- Tatterdemalion (bottom) on the cover of Werewolf By Night #9, Sept 1973.

Publication information
- Publisher: Marvel Comics
- First appearance: Werewolf by Night #9 (September 1973)
- Created by: Tom Sutton

In-story information
- Alter ego: Arnold Paffenroth
- Team affiliations: Thunderbolts Committee Night Shift
- Notable aliases: Tatterdemalion Michael Wyatt
- Abilities: Special coating makes difficult to hold; Peak physical condition;

= Tatterdemalion =

Arnold Paffenroth is a character appearing in American comic books published by Marvel Comics. Created by writer Gerry Conway and artist Tom Sutton, the character first appeared in Werewolf by Night #9 (September 1973). Once a talented tap dancer for the movies, Paffenroth lost his career and fortune, suffering a mental breakdown that ultimately drove him into a life of crime. He is known under the codename Tatterdemalion, and has been a member of the Night Shift and Thunderbolts at various points in his history.

== Development ==

=== Concept and creation ===
Arnold Paffenroth wears gloves either coated with or secreting a chemical agent capable of dissolving any material made of paper, such as dollar bills. His appearance—and his name, which roughly translates to "ragged tramp"—suggests homelessness, and he is portrayed as being apparently insane.
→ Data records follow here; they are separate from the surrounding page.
Inductive sys_step : sys -> sys -> Prop :=
  | step_push S c p to :
      mc_sender c = w ->
      ch_sequence (channel_of (sq S) w) + 1 < 2 ^ 64 ->
      sys_step S (mkSys (push_data (sq S) c p to) (chain S)
        (signed S ++ [sign (prepare_with_data c p to) (ch_sequence (channel_of (sq S) w))])
        (accepted S))
  | step_push_other S c p to :
      mc_sender c <> w ->
      sys_step S (mkSys (push_data (sq S) c p to) (chain S) (signed S) (accepted S))
  | step_sync S o sm s' :
      sm ∈ signed S ->
      sync_offchain_message o sm (chain S) = Ok tt s' ->
      sys_step S (mkSys (sq S) s' (signed S) (accepted S ++ [message sm]))
  | step_sync_other S o sm s' :
      sender (message sm) <> w ->
      sync_offchain_message o sm (chain S) = Ok tt s' ->
      sys_step S (mkSys (sq S) s' (signed S) (accepted S))
  | step_block S s' :
      on_initialize (chain S) = Ok tt s' ->
      sys_step S (mkSys (sq S) s' (signed S) (accepted S))
  | step_other S s' :
      offchain_ingress (mq s') = offchain_ingress (mq (chain S)) ->
      sys_step S (mkSys (sq S) s' (signed S) (accepted S))
  | step_purge S f :
      f w <= ingress_of (chain S) w ->
      sys_step S (mkSys (purge (sq S) f) (chain S) (signed S) (accepted S)).

Definition sys_init (s : Storage X) : sys := mkSys queue_new s [] [].

Definition reachable (S : sys) : Prop :=
  exists s0, ingress_of s0 w = 0 /\ rtc sys_step (sys_init s0) S.

(** ** The invariant

    The chain's counter splits what was signed into the accepted prefix and
    the rest, and the queue still holds at least that rest. *)
Definition sys_inv (S : sys) : Prop :=
  ch_dummy (channel_of (sq S) w) = false /\
  ch_sequence (channel_of (sq S) w) = Z.of_nat (length (signed S)) /\
  Z.of_nat (length (signed S)) < 2 ^ 64 /\
  (forall i sm, signed S !! i = Some sm -> sequence sm = Z.of_nat i /\ sender (message sm) = w) /\
  0 <= ingress_of (chain S) w <= Z.of_nat (length (signed S)) /\
  accepted S = message <$> take (Z.to_nat (ingress_of (chain S) w)) (signed S) /\
  exists k, Z.of_nat k <= ingress_of (chain S) w /\ messages (sq S) w = drop k (signed S).

Lemma channel_of_insert (q : gmap MessageOrigin Channel) s c s' :
  channel_of (<[ s := c ]> q) s' = if decide (s = s') then c else channel_of q s'.
Proof. unfold channel_of. rewrite lookup_insert. by case_decide. Qed.

Lemma channel_of_purge (q : gmap MessageOrigin Channel) f s :
  ch_dummy (channel_of (purge q f) s) = ch_dummy (channel_of q s) /\
  ch_sequence (channel_of (purge q f) s) = ch_sequence (channel_of q s).
Proof. unfold channel_of, purge. rewrite map_lookup_imap. by destruct (q !! s). Qed.

Lemma ingress_of_insert (s s' : Storage X) a b v :
  offchain_ingress (mq s') = <[ a := v ]> (offchain_ingress (mq s)) ->
  ingress_of s' b = if decide (a = b) then v else ingress_of s b.
Proof. intros H. unfold ingress_of. rewrite H, lookup_insert. by case_decide. Qed.

Lemma filter_seq_drop (l : list SignedMessage) (n : Z) (j : nat) :
  (forall i sm, l !! i = Some sm -> sequence sm = Z.of_nat (j + i)) ->
  filter (fun m => n <= sequence m) l = drop (Z.to_nat (n - Z.of_nat j)) l.
Proof.
  revert j. induction l as [|m l IH]; intros j Hl; [by rewrite drop_nil|].
  assert (sequence m = Z.of_nat j) as Hm by (rewrite (Hl 0%nat m eq_refl); f_equal; lia).
  assert (filter (fun m => n <= sequence m) l = drop (Z.to_nat (n - Z.of_nat (S j))) l) as E.
  { apply IH. intros i sm Hi. rewrite (Hl (S i) sm Hi). f_equal. lia. }
  rewrite filter_cons. case_decide.
  - rewrite E. replace (Z.to_nat (n - Z.of_nat j)) with 0%nat by lia.
    by replace (Z.to_nat (n - Z.of_nat (S j))) with 0%nat by lia.
  - rewrite E. replace (Z.to_nat (n - Z.of_nat j)) with (S (Z.to_nat (n - Z.of_nat (S j)))) by lia.
    done.
Qed.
=== Publication history ===
Arnold Paffenroth debuted in Werewolf by Night #9 (September 1973), created by Gerry Conway and Tom Sutton. He subsequently appeared in several Marvel series, including Dazzler (1981). He is also referenced in Marvel Team-Up (1972).

==Fictional character biography==
Arnold Paffenroth was born in Las Vegas, Nevada, and became a tap-dancer and an actor. He was once a wealthy business investor until the Las Vegas mob swindled him out of all of his money. This resulted in his divorce, and he became an insane homeless person. With an army of derelicts, hired by Sidney Sarnak on behalf of the Committee, he battled the Werewolf. The Committee outfitted Paffenroth with a sophisticated costume and equipment. Taking the name "Tatterdemalion" (a person dressed in ragged clothing), he sneaked up on unsuspecting victims and proceeded to destroy their money, rather than steal it; an odd twist on mugging. Tatterdemalion began attacking the wealthy, and then battled Werewolf and the superhero Spider-Man. He next battled Werewolf and Ghost Rider. With other superhuman adventurers and criminals, he was imprisoned by the Locksmith, but was then freed by Spider-Woman. He later attempted to stimulate the career of Julia Walker, his former dance partner, by committing terrorism. He battled and was stopped by Dazzler.

Tatterdemalion later joined the Night Shift, a group of villains tricked by the Shroud into doing good. He teamed with Captain America against the Power Broker and his augmented mutates. Alongside the Night Shift, he tested Moon Knight to take over as leader of the Night Shift. Alongside the Night Shift, he battled the West Coast Avengers. His abilities were enhanced by Satannish's black magic at this time. At present, he is more occupied with shielding his thoughts from the space aliens who are trying to control his mind with radio signals; he believes they transmit these signals into his head via the smoke stacks of fast food restaurants.

===Civil War===
In the Civil War storyline, Tatterdemalion was among the supervillains who were apprehended and given a choice between jail or assisting the Thunderbolts.

===Marvel Zombies===
Tatterdemalion appears with the Night Shift, as part of the Hood's gang. They battle the Midnight Sons, and Tatterdemalion fights Werewolf by Night before he is blasted by Daimon Hellstrom. He and the Night Shift are killed when the zombie virus mutates and becomes airborne. The virus cloud begins to rain blood, and reanimates the Night Shift as zombies. Dormammu assumes control of the Night Shift and uses them to fight the Midnight Sons. When Jennifer Kale and the Black Talon contain the virus within the Zombie (Simon Garth), the Night Shift members, albeit still in an undead condition, cease their rampage. The Hood teleports away with them.

==Powers and abilities==
Arnold Paffenroth relies on skill, agility, and specialized equipment to fight. A trained tap dancer and performer, he is exceptionally agile and coordinated, with strength, stamina, and reflexes at the athletic level of a professional dancer. He is also a capable hand-to-hand combatant. Paffenroth is mentally disturbed and obsessed with eradicating greed and excess, often targeting the wealthy and using his solvent to destroy their money and expensive clothing. He wears special gloves coated with an unknown, self-replicating solvent capable of dissolving paper, fabric, and other similar materials, though his own clothing is impervious to it. His outfit and scarf are treated with a greasy substance that makes him extremely slippery and difficult to grab. He layers multiple pieces of clothing, including a hidden Kevlar layer that protects him from small-caliber gunfire. At times, he has worn a cloak containing chloroform capsules that he can release manually. His primary weapon is a long scarf with lead weights sewn into the ends, which he uses to strike or entangle opponents.